XML is commonly used language. A tag starts with starting tag <TAG> and ends with ending tag </TAG>. The data itself is between the tags.
The example CD catalog was taken from following page XML Examples (w3schools.com) .
The data should be extracted into Excel.
This is the data:
<TITLE>Empire Burlesque</TITLE>
<ARTIST>Bob Dylan</ARTIST>
<COUNTRY>USA</COUNTRY>
<COMPANY>Columbia</COMPANY>
<PRICE>10.90</PRICE>
<YEAR>1985</YEAR>
The data should be extracted like this:
Empire Burlesque
Bob Dylan
USA
Columbia
10.90
1985
Or even better to have name of the segment and data itself in separate columns like this:
TITLE Empire Burlesque
ARTIST Bob Dylan
COUNTRY USA
COMPANY Columbia
PRICE 10.90
YEAR 1985
To extract the data, we can use MID function which extract several characters from the middle of the string.

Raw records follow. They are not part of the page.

(* ================================================================= *)
(** ** Vocabulary for the statements about ignored entries *)

(** [without sel e]: what is on disk at [e] once every entry below [e]
    whose name [sel] selects has been deleted, at every level, with all
    that lies under it. *)
Fixpoint without (sel : string -> bool) (e : entry) : entry :=
  match e with
  | Dir n denied children =>
      Dir n denied
        ((fix rest (l : list entry) : list entry :=
            match l with
            | [] => []
            | c :: l' => if sel (name c) then rest l' else without sel c :: rest l'
            end) children)
  | File _ _ | Special _ _ => e
  end.

(** The name matches one of the patterns. *)
Definition matches_any (fnmatch : string -> string -> bool) (patterns : list string)
    (n : string) : bool :=
  existsb (fnmatch n) patterns.

(* ================================================================= *)
(** ** Vocabulary for the statements about grep *)

Section Complete.

Variable fnmatch : string -> string -> bool.
Variable ignore_patterns : list string.
Variable file_pattern : option (list string).
Variable regex_pattern : regex.
Variable max_results : Z.

(** The files [search_file] is called on when nothing stops the search, in
    the order of the calls: the path, and what [open] gives there. *)
Definition candidates (path : string) (target : entry) (recursive : bool)
  : list (string * file_data) :=
  if is_file target then
    if Grep.should_search_file fnmatch ignore_patterns file_pattern (name target)
    then [(path, data_of target)]
    else []
  else if recursive then
    flat_map
      (fun yielded : string * list entry =>
         map (fun f => (Str.child (fst yielded) (name f), data_of f))
           (filter (fun f => Grep.should_search_file fnmatch ignore_patterns
                               file_pattern (name f))
              (snd yielded)))
      (Grep.walk fnmatch ignore_patterns path target)
  else
    match iterdir target with
    | inl items =>
        map (fun item => (Str.child path (name item), data_of item))
          (filter (fun item =>
                     is_file item
                     && Grep.should_search_file fnmatch ignore_patterns
                          file_pattern (name item))
             items)
    | inr _ => []
    end.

MID consists of three arguments:
- Text: from which text MID is extracting characters.
- Start_num: what is the first character to be extracted.

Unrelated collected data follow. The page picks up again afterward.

(** * auto_editor/utils/types.py: the typed-value coercers

    A shallow embedding of the coercion functions of
    [auto_editor/utils/types.py] together with the part of the Python
    runtime they call: the [str] methods, [int()], [float()], [str()]
    of a float, the arithmetic of [int] and [float], and the two
    regular expressions of [color].  [Fraction()] on a string and the
    [pow] under [**] are parameters of the two coercers that call
    them.

    Conventions.
    - A Python [str] is a Rocq [string]; its characters are read as the
      code points 0..255.  The character classes below (white space,
      lower-casing, decimal digits) are the Unicode ones restricted to
      that range.
    - A Python [int] is a [Z].
    - A Python [float] is a binary64 value, [spec_float] with
      precision 53 and maximal exponent 1024; arithmetic is the
      correctly rounded arithmetic of [SpecFloat].
    - A call either returns a value or raises: [result]. *)

From Stdlib Require Import ZArith QArith Qabs List String Ascii Bool Lia.
From Stdlib Require Import DecimalString DecimalPos.
From Stdlib Require Import Floats.SpecFloat.
Import ListNotations.

Local Open Scope string_scope.
Local Open Scope Z_scope.

(** ** Exceptions and results *)

Inductive exn : Type :=
| CoerceError (msg : string)
| ValueError
| ZeroDivisionError
| OverflowError.

Inductive result (A : Type) : Type :=
| Ok (a : A)
| Raise (e : exn).

Arguments Ok {A} a.
Arguments Raise {A} e.

Definition bind {A B : Type} (r : result A) (k : A -> result B) : result B :=
  match r with
  | Ok a => k a
  | Raise e => Raise e
  end.

Notation "x <- r ;; k" := (bind r (fun x => k))
  (at level 61, r at next level, right associativity).
Notation "' p <- r ;; k" := (bind r (fun x => let p := x in k))
  (at level 61, p pattern, r at next level, right associativity).

Definition fails {A : Type} (r : result A) : Prop :=
  exists e, r = Raise e.

(** [only_CoerceError r]: when [r] is a failure, it is a [CoerceError]. *)
Definition only_CoerceError {A : Type} (r : result A) : Prop :=
  forall e, r = Raise e -> exists msg, e = CoerceError msg.

(** ** Strings *)

Module PyStr.

Definition code (c : ascii) : Z := Z.of_N (N_of_ascii c).

(** [str.isspace] of one character (Py_UNICODE_ISSPACE below 256). *)
Definition is_space (c : ascii) : bool :=
  let n := code c in
  ((9 <=? n) && (n <=? 13)) || ((28 <=? n) && (n <=? 32))
  || (n =? 133) || (n =? 160).

(** White space as [int()] and [float()] skip it: the C locale's
    [isspace] on ASCII input, and the Unicode spaces above 127. *)
Definition is_num_space (c : ascii) : bool :=
  let n := code c in
  ((9 <=? n) && (n <=? 13)) || (n =? 32) || (n =? 133) || (n =? 160).

Definition is_digit (c : ascii) : bool :=
  let n := code c in (48 <=? n) && (n <=? 57).

Definition digit_val (c : ascii) : Z := code c - 48.

(** [c in s] for a one-character [c]. *)
Fixpoint contains (c : ascii) (s : string) : bool :=
  match s with
  | EmptyString => false
  | String d s' => Ascii.eqb d c || contains c s'
  end.

(** [s.count(c)] for a one-character [c]. *)
Fixpoint count (c : ascii) (s : string) : nat :=
  match s with
  | EmptyString => O
  | String d s' => if Ascii.eqb d c then S (count c s') else count c s'
  end.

- Num_char: how many characters are to be extracted.
To extract the segment, can be done with following sentence MID(A3;2;(FIND(“>”;A3))-2.
The extraction is in cell A3, we are starting from the second character. The number of characters is defined with FIND formula. FIND is looking for the > sign. > is the 7th character, we need to deduct two from the result. We take five digits starting from second character.
<TITLE>Empire Burlesque</TITLE>
In case the MID returns an error value, we rather have an empty value than an error.
=IF(ISERROR(MID(A3;2;(FIND(“>”;A3))-2));””;(MID(A3;2;(FIND(“>”;A3))-2)))
The sentence to return the data content is more complex.
The first argument, text, is easy. We have the text in A3 cell. The start number is where > is added by one.
<TITLE>Empire Burlesque</TITLE>
In XML above, the data starts with 8th character.
Number of characters is calculated by finding where / sign. That result is deducted by where > situates. That result is deducted by two. In Empire Burlesque example the / is 25th character, > is the seventh. 25 minus seven minus two equals 16. The MID needs to extract 16 characters starting with eighth digit as / is the seventh digit and we need to start extracting from the following character.
Just one notification, there are two > signs in the string. FIND function holds the argument start_num, where the find starts. As that is not defined, the FIND returns the value for the first >, which is something we are looking for.
MID(A3;(FIND(“>”;A3)+1);(FIND(“/”;A3)-(FIND(“>”;A3)))-2
In case MID returns an error, the MID can be framed with IF..ISERROR.
=IF(ISERROR(MID(A11;(FIND(“>”;A11)+1);(FIND(“/”;A11)-(FIND(“>”;A11)))-2));””;(MID(A11;(FIND(“>”;A11)+1);(FIND(“/”;A11)-(FIND(“>”;A11)))-2)))

On the top formula text in the cell E3 and below formula text in the cell F3.